Lina Bertling Tjernberg (formerly Lina Margarita Bertling; born 1973) is a Swedish electrical engineer, a professor in the Division of Electric Power and Energy Systems of the KTH Royal Institute of Technology in Stockholm, and deputy head of the institute's School of Electrical Engineering and Computer Science. Her research concerns the reliability, maintenance, and asset management of power infrastructure over its lifetime.

==Education and career==
Tjernberg was born in 1973 in Huddinge Municipality, part of the Stockholm urban area. After studying vehicle engineering at KTH and earning a master's degree in 1997, she switched to electrical power engineering, still at KTH. She received a licenciate in 1999 and completed her Ph.D. in 2002. In 2008 she received a docent degree, the Swedish equivalent of a habilitation.

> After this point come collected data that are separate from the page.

Lemma affix_branch_spec d :
    slot_ok o SAffixTop -> slot_ok o SOffAffixTop ->
    (if truthy (affixTop o) && Handler.flag_of (cs_isAffixTop (d_cs d)) then Handler.onAffixTop o el
     else if truthy (Options.offAffixTop o) then Handler.offAffixTop o el else mret tt) d
    = (Ok tt, affix_apply o el (Handler.flag_of (cs_isAffixTop (d_cs d))) d).
  Proof.
    intros Hok1 Hok2. unfold affix_apply, affix_next, affix_fire, affix_target.
    destruct (truthy (affixTop o) && _) eqn:E1.
    - apply andb_true_iff in E1 as [E1 _]. rewrite onAffixTop_spec by done.
      unfold affix_effect. case_decide as Hm; [rewrite <- Hm; simpl; by rewrite app_nil_r, dstate_eta|done].
    - destruct (truthy (Options.offAffixTop o)) eqn:E2.
      + rewrite offAffixTop_spec by done.
        unfold affix_effect. case_decide as Hm; [rewrite <- Hm; simpl; by rewrite app_nil_r, dstate_eta|done].
      + cbn. by rewrite app_nil_r, dstate_eta.
  Qed.
End Refinement.

(** The handler and the abstract dispatcher agree on callable options. *)
Lemma checkViewPoint_spec (p : bool) (o : options) (el : elem) (smp : sample) (d : dstate) :
  callable o = true ->
  Handler.checkViewPoint p o el smp d = (Ok tt, spec_step p o el smp d).
Proof.
  intros Hc. unfold Handler.checkViewPoint.
  rewrite bind_unfold. cbn [mmodify]. rewrite bind_unfold. cbn [mget].
  rewrite bind_unfold, affix_branch_spec by (apply callable_slot; done).
  rewrite bind_unfold. cbn [mget]. unfold spec_step, applicable_at.
  unfold isInViewPoint at 1. cbn [affix_apply d_cs set_cs updateCurrentState cs_geo edge_flags].
  rewrite bind_unfold. cbn [mput].
  remember (sample_geometry p smp) as g eqn:Hg.
  destruct (negb (checkOffTop o g) && negb (checkOffRight o g) && negb (checkOffBottom o g)
            && negb (checkOffLeft o g)) eqn:Hiv.
  - rewrite onInView_spec by (apply callable_slot; done). unfold fire, affix_apply, in_view_of.
    cbn -[checkOffTop checkOffRight checkOffBottom checkOffLeft checkAffixTop].
    subst g. unfold applicable. rewrite !Hiv, !app_assoc. reflexivity.
  - rewrite (offView_spec _ _ _ (checkOffTop o g) (checkOffRight o g)
               (checkOffBottom o g) (checkOffLeft o g)) by
      (reflexivity || (intros; apply callable_slot; done)).
    unfold fire, affix_apply, in_view_of.
    cbn -[checkOffTop checkOffRight checkOffBottom checkOffLeft checkAffixTop].
    subst g. unfold applicable. rewrite !Hiv, !app_assoc. reflexivity.
Qed.

(** C1: when every callback slot holds a function or a falsy value, one
    evaluation of the [checkViewPoint] handler has exactly the effect of
    the abstract dispatcher: it stores the new snapshot, fires the affix
    category that applies unless it is the remembered one, tries the
    applicable position categories in order firing each one that differs
    from the memory, and records each call with the snapshot it saw. *)
Theorem checkViewPoint_refines (p : bool) (o : options) (el : elem) (smp : sample) (d : dstate) :
  callable o = true ->
  Handler.checkViewPoint p o el smp d = (Ok tt, spec_step p o el smp d).
Proof. apply checkViewPoint_spec. Qed.

Lemma spec_step_calls p o el smp d :
  d_calls (spec_step p o el smp d) =
  d_calls d ++ map (fun c => mk_call o el (updateCurrentState p o smp (d_cs d)) (affix_slot c))
                   (affix_fire o (checkAffixTop o (sample_geometry p smp)) (d_isAffixTopCalled d))
            ++ pos_calls o el (isInViewPoint o (updateCurrentState p o smp (d_cs d))).1
                 (fire_seq (d_isCalled d) (applicable_at p o smp)).
Proof. reflexivity. Qed.

Lemma pos_calls_nil o el cs P : pos_calls o el cs P = [] <-> P = [].
Proof. unfold pos_calls. split; [apply map_eq_nil|intros ->; done]. Qed.

(** Two evaluations in a row on the same sample. *)
Lemma spec_step_twice p o el smp d :
  let d1 := spec_step p o el smp d in
  d_calls (spec_step p o el smp d1) =
  d_calls d1 ++ pos_calls o el (isInViewPoint o (updateCurrentState p o smp (d_cs d1))).1
                  (fire_seq (last_or (applicable_at p o smp) (d_isCalled d)) (applicable_at p o smp)).
Proof.
  cbv zeta. rewrite (spec_step_calls p o el smp (spec_step p o el smp d)).
  change (d_isAffixTopCalled (spec_step p o el smp d))
    with (affix_next o (checkAffixTop o (sample_geometry p smp)) (d_isAffixTopCalled d)).
  change (d_isCalled (spec_step p o el smp d))
    with (last_or (applicable_at p o smp) (d_isCalled d)).
  rewrite affix_fire_next. done.
Qed.

Lemma applicable_at_NoDup p o smp : NoDup (applicable_at p o smp).
Proof. unfold applicable_at. simpl. apply applicable_NoDup. Qed.

(** C2: when every callback slot is callable, a second evaluation on
    unchanged geometry fires no callback if and only if at most one
    position callback applies. *)
Theorem second_evaluation_silent (p : bool) (o : options) (el : elem) (smp : sample)
    (d d1 d2 : dstate) :
  callable o = true ->
  Handler.checkViewPoint p o el smp d = (Ok tt, d1) ->
  Handler.checkViewPoint p o el smp d1 = (Ok tt, d2) ->
  (d_calls d2 = d_calls d1 <-> length (applicable_at p o smp) <= 1).
Proof.
  intros Hc H1 H2. rewrite checkViewPoint_spec in H1, H2 by done.
  injection H1 as <-. injection H2 as <-. rewrite spec_step_twice.
  rewrite <- (app_nil_r (d_calls (spec_step p o el smp d))) at 2.
  rewrite (app_inv_head_iff _ _ _), pos_calls_nil. split.
  - intros Hnil. destruct (decide (length (applicable_at p o smp) <= 1)) as [|Hlen]; [done|].
    rewrite fire_seq_last_large in Hnil by (apply applicable_at_NoDup || lia).
    rewrite Hnil in Hlen. simpl in Hlen. lia.
  - apply fire_seq_last_small.
Qed.

(** C4: when two or more position callbacks apply (say [offView] and
    [offTop] for an element above the viewport), every evaluation after
    the first fires all of them again, in order, although the geometry
    has not changed. *)
Theorem repeated_evaluation_refires (p : bool) (o : options) (el : elem) (smp : sample)
    (d d1 d2 : dstate) :
  callable o = true -> 2 <= length (applicable_at p o smp) ->
  Handler.checkViewPoint p o el smp d = (Ok tt, d1) ->
  Handler.checkViewPoint p o el smp d1 = (Ok tt, d2) ->
  map c_slot (drop (length (d_calls d1)) (d_calls d2)) = map pos_slot (applicable_at p o smp).
Proof.
  intros Hc Hlen H1 H2. rewrite checkViewPoint_spec in H1, H2 by done.
  injection H1 as <-. injection H2 as <-. rewrite spec_step_twice, drop_app_length.
  rewrite fire_seq_last_large by (apply applicable_at_NoDup || lia).
  unfold pos_calls. rewrite map_map. done.
Qed.

(** ** Concrete evaluations *)

(** A 1000x800 viewport scrolled to [scrollTop = 600], and a 100x400
    element at [offsetTop = 100]: its bottom edge (500) is above the
    viewport. *)
Definition sample_off_top : sample :=
  mkSample 1000 800 600 0 100 400 (100, 0)%Q (100, 0)%Q.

Beginning in 2002 she was an associate professor at KTH, on leave for 2002–2003 to be a postdoctoral researcher at the University of Toronto. In 2007 she also became director of research for the Swedish national grid. In 2009 she moved from KTH to Chalmers University to become Professor of Sustainable Electric Power Systems, and in 2013 she returned to KTH as Professor of Power Grid Technology. She became deputy head of the school in 2024.

==Book==
Tjernberg is the author of Infrastructure Asset Management with Power System Applications (CRC Press, 2018).

==Recognition==
Tjernberg was a distinguished lecturer of the IEEE Power Engineering Society in 2016, and of the IEEE Reliability Society in 2024. She was named as a Fellow of the Royal Swedish Academy of Engineering Sciences in 2022. She was named to the 2026 class of IEEE Fellows, "for contributions to predictive maintenance models for power system reliability".